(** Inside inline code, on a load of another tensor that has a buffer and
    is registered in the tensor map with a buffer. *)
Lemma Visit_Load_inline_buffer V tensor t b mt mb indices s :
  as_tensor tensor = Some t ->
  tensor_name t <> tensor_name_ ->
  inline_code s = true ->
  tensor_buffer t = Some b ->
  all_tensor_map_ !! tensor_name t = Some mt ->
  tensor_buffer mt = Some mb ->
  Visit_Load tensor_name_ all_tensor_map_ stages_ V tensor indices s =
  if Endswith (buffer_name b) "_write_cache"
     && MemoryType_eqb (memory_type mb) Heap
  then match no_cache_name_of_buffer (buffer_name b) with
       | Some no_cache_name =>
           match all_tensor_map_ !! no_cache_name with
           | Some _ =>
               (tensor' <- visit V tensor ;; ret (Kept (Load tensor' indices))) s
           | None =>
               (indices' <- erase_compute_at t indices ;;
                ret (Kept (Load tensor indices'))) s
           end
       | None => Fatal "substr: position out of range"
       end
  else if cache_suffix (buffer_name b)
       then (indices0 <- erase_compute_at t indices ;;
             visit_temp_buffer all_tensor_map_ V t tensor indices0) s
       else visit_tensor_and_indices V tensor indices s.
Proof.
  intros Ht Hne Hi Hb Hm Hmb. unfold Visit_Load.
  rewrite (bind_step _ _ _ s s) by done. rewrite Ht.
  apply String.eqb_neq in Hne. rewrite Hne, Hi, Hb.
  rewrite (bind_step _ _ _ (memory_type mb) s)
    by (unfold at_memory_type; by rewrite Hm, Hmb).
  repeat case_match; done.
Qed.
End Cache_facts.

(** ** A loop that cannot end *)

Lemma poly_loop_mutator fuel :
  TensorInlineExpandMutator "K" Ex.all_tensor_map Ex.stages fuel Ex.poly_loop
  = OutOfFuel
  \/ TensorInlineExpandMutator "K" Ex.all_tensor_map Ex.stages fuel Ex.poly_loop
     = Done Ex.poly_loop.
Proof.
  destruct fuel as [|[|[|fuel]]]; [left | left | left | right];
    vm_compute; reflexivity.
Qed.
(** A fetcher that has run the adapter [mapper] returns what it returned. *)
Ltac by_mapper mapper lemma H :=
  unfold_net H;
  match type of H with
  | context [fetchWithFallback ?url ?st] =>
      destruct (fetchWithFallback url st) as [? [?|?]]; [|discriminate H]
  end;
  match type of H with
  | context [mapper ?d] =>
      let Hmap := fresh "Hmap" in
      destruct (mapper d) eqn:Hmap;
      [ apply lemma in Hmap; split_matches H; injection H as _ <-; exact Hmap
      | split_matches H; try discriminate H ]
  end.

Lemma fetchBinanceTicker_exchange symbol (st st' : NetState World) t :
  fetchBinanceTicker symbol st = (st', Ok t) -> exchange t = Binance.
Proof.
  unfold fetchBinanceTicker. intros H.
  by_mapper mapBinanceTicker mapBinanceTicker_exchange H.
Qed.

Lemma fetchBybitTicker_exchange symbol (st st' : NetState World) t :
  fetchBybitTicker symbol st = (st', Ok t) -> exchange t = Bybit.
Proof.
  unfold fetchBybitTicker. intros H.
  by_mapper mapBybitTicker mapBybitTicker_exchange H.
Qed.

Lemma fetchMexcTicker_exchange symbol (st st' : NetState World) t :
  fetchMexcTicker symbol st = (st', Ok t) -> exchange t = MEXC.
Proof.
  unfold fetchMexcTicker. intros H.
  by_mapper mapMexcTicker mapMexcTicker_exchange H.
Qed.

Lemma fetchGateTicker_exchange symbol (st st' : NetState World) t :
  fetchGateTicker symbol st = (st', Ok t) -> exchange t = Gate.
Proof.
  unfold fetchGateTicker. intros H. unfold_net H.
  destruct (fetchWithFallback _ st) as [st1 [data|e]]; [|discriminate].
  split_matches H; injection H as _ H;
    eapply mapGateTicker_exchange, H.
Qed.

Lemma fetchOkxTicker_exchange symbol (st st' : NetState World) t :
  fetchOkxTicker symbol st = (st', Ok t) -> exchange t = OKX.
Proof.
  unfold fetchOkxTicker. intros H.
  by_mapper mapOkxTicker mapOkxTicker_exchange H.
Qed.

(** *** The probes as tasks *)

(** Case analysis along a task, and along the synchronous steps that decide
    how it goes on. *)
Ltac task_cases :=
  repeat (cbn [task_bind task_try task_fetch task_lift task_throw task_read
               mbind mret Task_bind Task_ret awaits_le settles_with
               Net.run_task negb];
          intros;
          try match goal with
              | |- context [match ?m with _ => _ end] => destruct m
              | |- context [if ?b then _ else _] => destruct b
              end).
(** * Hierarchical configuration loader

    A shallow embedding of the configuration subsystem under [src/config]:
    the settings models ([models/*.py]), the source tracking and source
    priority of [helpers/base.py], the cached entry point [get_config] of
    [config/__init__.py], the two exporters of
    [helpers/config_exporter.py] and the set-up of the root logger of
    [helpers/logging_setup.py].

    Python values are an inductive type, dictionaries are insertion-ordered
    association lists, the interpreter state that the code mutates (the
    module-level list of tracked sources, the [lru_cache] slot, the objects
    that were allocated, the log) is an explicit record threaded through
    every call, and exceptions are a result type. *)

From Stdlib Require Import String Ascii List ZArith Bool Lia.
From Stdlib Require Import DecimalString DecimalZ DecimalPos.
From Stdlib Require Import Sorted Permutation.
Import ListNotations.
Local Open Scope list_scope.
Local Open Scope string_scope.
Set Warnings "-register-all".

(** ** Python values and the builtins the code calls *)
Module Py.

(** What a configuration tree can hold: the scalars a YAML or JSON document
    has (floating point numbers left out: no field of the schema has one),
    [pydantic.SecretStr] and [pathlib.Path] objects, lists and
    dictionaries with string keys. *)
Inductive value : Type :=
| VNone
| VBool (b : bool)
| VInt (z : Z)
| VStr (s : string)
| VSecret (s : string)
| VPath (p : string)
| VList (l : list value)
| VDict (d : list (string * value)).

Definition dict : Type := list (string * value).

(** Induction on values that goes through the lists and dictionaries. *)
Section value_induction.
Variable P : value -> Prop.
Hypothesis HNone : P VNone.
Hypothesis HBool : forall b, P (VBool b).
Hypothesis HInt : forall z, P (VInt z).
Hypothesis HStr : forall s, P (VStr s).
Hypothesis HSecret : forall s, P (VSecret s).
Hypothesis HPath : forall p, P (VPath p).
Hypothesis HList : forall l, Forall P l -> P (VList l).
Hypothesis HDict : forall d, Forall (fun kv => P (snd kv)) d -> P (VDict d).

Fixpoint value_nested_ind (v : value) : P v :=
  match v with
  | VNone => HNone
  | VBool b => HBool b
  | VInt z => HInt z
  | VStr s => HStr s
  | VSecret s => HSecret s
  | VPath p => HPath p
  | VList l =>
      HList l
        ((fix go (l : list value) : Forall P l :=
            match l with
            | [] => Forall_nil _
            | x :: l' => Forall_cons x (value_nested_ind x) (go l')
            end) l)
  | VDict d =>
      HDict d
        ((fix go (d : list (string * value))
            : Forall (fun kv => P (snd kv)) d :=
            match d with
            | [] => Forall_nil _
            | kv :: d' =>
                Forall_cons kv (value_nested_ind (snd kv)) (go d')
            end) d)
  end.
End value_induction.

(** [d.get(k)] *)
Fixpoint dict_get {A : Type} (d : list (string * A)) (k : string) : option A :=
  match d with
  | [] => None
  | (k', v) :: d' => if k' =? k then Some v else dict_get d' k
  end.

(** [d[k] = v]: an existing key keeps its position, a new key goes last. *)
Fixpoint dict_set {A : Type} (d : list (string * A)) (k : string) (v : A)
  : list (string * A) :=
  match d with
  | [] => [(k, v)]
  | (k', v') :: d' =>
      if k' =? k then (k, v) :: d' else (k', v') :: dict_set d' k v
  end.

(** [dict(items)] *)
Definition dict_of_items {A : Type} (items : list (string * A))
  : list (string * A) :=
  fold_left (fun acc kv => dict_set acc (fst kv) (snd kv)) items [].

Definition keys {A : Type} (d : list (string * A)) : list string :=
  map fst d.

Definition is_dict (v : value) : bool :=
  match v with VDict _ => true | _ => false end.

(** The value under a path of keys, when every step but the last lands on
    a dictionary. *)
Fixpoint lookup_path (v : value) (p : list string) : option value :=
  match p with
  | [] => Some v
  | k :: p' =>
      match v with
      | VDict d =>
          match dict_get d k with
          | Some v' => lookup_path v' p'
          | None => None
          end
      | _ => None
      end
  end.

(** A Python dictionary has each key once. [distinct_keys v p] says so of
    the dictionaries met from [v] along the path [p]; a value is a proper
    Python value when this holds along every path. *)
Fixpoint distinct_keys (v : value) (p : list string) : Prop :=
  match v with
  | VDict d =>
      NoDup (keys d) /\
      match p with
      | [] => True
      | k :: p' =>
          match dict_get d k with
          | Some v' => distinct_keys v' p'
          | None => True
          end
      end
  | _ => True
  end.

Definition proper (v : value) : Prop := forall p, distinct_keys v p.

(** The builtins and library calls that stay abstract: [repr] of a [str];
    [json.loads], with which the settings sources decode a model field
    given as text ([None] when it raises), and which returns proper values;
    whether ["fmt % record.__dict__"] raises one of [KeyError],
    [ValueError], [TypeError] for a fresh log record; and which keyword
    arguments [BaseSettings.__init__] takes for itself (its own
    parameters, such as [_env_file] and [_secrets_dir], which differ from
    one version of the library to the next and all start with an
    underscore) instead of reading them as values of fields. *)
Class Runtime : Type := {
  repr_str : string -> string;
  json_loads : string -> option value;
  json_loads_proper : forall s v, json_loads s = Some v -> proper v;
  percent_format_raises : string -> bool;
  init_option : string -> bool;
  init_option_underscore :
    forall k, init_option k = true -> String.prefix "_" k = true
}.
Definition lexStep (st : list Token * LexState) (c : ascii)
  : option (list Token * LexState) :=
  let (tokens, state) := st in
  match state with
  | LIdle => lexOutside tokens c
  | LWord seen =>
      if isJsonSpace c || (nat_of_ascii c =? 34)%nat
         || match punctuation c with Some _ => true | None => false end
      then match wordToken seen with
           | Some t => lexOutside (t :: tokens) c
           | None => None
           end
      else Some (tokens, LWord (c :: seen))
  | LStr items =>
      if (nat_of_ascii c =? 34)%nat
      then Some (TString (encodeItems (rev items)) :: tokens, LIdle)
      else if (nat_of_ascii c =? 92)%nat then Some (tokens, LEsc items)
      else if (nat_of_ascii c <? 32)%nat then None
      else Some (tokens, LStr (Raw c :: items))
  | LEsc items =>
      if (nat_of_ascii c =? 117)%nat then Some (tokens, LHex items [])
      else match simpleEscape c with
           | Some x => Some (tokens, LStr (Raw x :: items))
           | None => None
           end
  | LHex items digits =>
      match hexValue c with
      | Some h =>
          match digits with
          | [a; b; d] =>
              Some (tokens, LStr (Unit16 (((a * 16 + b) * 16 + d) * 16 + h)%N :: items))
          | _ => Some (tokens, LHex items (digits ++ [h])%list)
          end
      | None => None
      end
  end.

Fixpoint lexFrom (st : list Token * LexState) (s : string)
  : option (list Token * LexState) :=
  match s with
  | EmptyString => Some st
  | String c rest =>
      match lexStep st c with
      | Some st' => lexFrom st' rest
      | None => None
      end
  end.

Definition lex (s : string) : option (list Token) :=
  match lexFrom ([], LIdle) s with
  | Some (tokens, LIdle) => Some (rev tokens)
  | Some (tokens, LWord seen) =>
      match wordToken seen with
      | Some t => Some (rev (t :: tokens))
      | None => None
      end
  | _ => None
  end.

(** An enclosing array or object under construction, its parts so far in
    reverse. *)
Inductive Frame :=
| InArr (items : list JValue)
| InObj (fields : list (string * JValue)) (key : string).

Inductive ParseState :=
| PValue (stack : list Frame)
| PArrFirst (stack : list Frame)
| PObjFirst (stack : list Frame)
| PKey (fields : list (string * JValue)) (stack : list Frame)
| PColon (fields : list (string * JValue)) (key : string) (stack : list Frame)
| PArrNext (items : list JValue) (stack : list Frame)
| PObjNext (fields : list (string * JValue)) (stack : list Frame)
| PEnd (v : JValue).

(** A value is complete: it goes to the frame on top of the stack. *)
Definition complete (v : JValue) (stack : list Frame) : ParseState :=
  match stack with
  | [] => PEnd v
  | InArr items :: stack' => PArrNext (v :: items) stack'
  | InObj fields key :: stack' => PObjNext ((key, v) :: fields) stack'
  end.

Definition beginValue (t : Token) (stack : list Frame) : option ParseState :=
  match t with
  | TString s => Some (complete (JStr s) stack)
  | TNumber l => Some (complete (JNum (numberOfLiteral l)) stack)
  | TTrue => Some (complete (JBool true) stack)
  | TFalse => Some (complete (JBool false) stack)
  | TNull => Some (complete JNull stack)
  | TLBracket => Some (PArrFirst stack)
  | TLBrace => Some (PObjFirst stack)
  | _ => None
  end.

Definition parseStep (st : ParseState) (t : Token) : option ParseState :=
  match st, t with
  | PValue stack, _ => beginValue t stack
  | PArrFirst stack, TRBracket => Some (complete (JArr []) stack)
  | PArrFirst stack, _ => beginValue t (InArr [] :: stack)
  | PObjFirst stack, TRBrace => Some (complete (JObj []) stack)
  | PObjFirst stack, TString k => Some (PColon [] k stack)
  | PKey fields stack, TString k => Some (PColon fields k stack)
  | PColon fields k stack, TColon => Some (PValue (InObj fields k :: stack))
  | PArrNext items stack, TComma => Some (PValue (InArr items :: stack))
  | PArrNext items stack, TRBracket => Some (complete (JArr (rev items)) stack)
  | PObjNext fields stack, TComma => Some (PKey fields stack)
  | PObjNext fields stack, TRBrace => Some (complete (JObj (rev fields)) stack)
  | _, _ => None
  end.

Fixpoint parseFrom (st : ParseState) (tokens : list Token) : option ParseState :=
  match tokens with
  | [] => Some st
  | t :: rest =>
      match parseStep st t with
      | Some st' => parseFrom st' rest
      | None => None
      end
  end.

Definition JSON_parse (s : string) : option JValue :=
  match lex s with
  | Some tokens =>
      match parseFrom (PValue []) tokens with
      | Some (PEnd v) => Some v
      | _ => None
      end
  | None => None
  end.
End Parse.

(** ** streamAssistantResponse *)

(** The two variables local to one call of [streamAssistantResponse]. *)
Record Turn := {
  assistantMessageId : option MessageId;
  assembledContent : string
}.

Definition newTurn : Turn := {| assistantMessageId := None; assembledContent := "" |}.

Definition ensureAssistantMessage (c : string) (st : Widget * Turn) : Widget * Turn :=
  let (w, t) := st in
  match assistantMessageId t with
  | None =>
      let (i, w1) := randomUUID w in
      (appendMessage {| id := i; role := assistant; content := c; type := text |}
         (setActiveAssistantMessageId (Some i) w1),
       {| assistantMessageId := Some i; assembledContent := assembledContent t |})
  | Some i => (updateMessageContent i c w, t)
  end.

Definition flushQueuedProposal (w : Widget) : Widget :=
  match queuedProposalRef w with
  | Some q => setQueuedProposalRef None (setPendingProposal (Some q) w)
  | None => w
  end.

----------------------------------------

### THE TASK
Where a line of the records has the string "VPath", copy that line.

### RESULT
| VPath (p : string)
Hypothesis HPath : forall p, P (VPath p).
  | VPath p => HPath p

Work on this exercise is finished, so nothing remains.